--- GIVEN RECORDS ---

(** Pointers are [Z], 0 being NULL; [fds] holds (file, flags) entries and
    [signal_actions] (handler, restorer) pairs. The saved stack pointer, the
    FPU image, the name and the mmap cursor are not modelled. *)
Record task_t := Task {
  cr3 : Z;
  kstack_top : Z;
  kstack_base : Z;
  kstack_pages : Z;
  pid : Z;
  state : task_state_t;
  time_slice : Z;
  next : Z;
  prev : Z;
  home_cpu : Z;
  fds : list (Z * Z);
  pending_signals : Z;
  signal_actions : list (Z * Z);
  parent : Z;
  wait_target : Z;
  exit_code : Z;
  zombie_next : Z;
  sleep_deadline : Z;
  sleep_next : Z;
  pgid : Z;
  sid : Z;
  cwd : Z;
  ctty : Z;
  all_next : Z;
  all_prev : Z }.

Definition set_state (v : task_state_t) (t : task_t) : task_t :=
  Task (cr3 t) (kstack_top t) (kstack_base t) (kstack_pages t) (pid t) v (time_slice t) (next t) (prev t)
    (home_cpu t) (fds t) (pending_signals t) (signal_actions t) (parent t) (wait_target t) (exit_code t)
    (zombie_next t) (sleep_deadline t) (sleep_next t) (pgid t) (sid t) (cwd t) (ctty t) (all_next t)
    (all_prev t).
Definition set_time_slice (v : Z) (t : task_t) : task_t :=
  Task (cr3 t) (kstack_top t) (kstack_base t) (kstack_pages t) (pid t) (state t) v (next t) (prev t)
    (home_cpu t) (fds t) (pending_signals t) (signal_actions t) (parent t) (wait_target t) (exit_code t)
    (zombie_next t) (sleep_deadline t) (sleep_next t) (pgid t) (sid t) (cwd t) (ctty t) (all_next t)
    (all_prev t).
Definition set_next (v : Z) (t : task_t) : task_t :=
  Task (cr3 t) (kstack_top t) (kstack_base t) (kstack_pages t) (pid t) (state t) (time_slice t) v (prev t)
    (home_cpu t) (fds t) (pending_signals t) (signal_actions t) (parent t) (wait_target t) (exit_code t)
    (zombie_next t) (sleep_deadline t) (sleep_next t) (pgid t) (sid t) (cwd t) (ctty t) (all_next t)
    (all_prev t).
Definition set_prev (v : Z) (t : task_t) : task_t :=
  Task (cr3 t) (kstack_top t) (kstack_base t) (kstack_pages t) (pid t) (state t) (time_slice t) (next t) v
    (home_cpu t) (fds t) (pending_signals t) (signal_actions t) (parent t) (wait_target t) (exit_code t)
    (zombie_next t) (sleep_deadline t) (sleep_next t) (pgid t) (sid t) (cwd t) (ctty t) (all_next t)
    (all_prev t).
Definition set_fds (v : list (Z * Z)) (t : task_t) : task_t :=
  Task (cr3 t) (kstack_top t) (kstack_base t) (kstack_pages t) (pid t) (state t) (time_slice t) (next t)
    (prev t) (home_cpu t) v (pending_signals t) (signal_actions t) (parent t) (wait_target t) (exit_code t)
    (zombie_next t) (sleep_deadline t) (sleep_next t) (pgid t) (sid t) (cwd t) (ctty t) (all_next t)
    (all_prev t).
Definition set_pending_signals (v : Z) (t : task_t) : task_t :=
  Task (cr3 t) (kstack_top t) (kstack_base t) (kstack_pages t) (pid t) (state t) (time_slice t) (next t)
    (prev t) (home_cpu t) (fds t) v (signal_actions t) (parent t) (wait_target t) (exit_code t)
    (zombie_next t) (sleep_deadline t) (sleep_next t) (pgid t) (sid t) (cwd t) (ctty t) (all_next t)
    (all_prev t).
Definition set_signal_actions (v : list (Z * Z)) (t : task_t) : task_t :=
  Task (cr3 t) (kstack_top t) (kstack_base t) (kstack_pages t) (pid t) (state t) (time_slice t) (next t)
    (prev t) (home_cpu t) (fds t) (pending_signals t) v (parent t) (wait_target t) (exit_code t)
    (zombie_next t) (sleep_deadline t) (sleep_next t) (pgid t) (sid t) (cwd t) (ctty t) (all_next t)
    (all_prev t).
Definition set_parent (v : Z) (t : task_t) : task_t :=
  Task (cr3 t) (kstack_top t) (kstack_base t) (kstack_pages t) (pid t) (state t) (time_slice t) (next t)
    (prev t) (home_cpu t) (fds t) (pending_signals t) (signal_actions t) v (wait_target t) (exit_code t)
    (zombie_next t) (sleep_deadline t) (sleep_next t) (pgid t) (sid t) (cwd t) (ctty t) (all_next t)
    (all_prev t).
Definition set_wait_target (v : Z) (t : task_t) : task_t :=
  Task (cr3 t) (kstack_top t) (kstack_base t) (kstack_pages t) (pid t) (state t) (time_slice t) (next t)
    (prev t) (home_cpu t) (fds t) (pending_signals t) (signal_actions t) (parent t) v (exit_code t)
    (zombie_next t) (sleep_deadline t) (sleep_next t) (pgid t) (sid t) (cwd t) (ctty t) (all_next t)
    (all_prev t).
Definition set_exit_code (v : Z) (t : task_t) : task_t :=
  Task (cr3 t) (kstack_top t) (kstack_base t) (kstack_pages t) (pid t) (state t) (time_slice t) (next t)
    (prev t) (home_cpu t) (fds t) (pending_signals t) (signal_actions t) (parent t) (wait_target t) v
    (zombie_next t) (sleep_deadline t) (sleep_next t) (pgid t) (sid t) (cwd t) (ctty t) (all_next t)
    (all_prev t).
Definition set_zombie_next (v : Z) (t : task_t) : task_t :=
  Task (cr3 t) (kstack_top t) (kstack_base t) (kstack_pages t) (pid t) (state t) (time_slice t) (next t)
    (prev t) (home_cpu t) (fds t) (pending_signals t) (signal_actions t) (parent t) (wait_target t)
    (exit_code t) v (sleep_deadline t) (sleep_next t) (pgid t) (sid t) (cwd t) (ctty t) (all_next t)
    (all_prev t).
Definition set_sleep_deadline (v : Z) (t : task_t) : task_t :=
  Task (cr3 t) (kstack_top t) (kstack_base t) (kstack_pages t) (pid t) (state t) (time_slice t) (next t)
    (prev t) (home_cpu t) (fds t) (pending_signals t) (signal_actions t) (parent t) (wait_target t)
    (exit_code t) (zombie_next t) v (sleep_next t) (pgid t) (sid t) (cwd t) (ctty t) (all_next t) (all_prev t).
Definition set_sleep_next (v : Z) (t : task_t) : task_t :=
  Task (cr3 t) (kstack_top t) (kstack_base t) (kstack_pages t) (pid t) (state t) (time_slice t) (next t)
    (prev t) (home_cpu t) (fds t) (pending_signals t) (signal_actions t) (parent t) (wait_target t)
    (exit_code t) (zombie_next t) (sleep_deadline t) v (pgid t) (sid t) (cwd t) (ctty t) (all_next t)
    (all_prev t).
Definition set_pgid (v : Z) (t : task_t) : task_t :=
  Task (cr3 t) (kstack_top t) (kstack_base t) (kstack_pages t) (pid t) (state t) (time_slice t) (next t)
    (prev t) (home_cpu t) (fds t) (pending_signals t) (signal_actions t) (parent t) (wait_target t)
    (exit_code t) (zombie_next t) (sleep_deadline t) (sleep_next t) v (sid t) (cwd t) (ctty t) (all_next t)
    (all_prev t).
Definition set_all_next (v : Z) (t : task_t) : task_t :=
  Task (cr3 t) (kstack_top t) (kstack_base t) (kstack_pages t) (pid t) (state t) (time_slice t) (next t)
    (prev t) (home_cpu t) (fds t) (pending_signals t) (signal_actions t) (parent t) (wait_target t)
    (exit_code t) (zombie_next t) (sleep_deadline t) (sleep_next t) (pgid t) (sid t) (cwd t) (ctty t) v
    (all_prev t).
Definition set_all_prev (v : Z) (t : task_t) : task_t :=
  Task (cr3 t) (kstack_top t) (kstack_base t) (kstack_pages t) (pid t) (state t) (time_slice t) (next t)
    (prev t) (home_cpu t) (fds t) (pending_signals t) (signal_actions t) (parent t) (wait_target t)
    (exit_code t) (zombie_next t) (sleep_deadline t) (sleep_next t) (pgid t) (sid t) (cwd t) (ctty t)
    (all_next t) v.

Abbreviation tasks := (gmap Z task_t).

---
--- GIVEN RECORDS ---

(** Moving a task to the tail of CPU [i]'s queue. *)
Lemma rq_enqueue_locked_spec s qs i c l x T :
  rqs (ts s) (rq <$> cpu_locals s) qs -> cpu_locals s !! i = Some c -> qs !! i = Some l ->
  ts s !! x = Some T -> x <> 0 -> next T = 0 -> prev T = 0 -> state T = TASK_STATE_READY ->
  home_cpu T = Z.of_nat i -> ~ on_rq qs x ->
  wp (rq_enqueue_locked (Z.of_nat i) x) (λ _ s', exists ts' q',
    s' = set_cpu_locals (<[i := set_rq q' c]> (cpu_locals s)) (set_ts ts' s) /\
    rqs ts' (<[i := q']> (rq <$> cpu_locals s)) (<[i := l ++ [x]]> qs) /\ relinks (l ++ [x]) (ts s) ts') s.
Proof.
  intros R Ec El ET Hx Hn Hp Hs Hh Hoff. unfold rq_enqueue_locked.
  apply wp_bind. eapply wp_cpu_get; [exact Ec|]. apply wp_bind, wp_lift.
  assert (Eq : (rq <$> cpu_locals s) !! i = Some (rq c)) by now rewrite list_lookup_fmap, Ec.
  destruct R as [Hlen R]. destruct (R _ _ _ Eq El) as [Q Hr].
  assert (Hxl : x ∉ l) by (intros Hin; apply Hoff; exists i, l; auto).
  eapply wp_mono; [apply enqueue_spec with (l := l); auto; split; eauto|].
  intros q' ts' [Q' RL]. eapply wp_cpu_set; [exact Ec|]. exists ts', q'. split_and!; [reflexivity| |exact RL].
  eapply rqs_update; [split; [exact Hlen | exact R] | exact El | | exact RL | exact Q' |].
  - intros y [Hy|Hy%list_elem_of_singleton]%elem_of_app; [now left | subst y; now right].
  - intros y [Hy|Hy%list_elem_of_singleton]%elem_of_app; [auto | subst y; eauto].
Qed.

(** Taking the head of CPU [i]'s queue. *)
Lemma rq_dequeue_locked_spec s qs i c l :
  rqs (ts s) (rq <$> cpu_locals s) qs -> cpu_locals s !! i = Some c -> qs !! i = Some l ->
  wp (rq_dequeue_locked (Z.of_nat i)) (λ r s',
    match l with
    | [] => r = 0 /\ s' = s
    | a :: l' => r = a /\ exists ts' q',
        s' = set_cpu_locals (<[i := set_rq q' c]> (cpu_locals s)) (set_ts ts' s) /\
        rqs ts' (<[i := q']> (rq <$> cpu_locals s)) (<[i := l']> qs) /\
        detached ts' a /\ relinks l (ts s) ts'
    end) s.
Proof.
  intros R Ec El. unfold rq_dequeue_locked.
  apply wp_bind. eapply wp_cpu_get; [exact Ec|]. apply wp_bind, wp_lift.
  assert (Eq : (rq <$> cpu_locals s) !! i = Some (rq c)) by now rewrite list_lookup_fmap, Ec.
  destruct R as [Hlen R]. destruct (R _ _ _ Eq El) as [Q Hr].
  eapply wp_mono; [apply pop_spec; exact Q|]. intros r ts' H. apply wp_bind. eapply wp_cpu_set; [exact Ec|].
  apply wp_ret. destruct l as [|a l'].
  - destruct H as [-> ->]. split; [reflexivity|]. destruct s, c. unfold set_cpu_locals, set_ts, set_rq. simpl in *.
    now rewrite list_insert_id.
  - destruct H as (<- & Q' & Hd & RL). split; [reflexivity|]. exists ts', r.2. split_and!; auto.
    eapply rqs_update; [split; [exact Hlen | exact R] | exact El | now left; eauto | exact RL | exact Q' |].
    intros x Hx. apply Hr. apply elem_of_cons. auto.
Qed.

---

[EXERCISE DIRECTIONS]
From the entries above, return exactly the line containing "(** Pointers are", the line containing "Definition set_time_slice (v", and all lines between, and nothing else.

[COMPLETED TASK]
(** Pointers are [Z], 0 being NULL; [fds] holds (file, flags) entries and
    [signal_actions] (handler, restorer) pairs. The saved stack pointer, the
    FPU image, the name and the mmap cursor are not modelled. *)
Record task_t := Task {
  cr3 : Z;
  kstack_top : Z;
  kstack_base : Z;
  kstack_pages : Z;
  pid : Z;
  state : task_state_t;
  time_slice : Z;
  next : Z;
  prev : Z;
  home_cpu : Z;
  fds : list (Z * Z);
  pending_signals : Z;
  signal_actions : list (Z * Z);
  parent : Z;
  wait_target : Z;
  exit_code : Z;
  zombie_next : Z;
  sleep_deadline : Z;
  sleep_next : Z;
  pgid : Z;
  sid : Z;
  cwd : Z;
  ctty : Z;
  all_next : Z;
  all_prev : Z }.

Definition set_state (v : task_state_t) (t : task_t) : task_t :=
  Task (cr3 t) (kstack_top t) (kstack_base t) (kstack_pages t) (pid t) v (time_slice t) (next t) (prev t)
    (home_cpu t) (fds t) (pending_signals t) (signal_actions t) (parent t) (wait_target t) (exit_code t)
    (zombie_next t) (sleep_deadline t) (sleep_next t) (pgid t) (sid t) (cwd t) (ctty t) (all_next t)
    (all_prev t).
Definition set_time_slice (v : Z) (t : task_t) : task_t :=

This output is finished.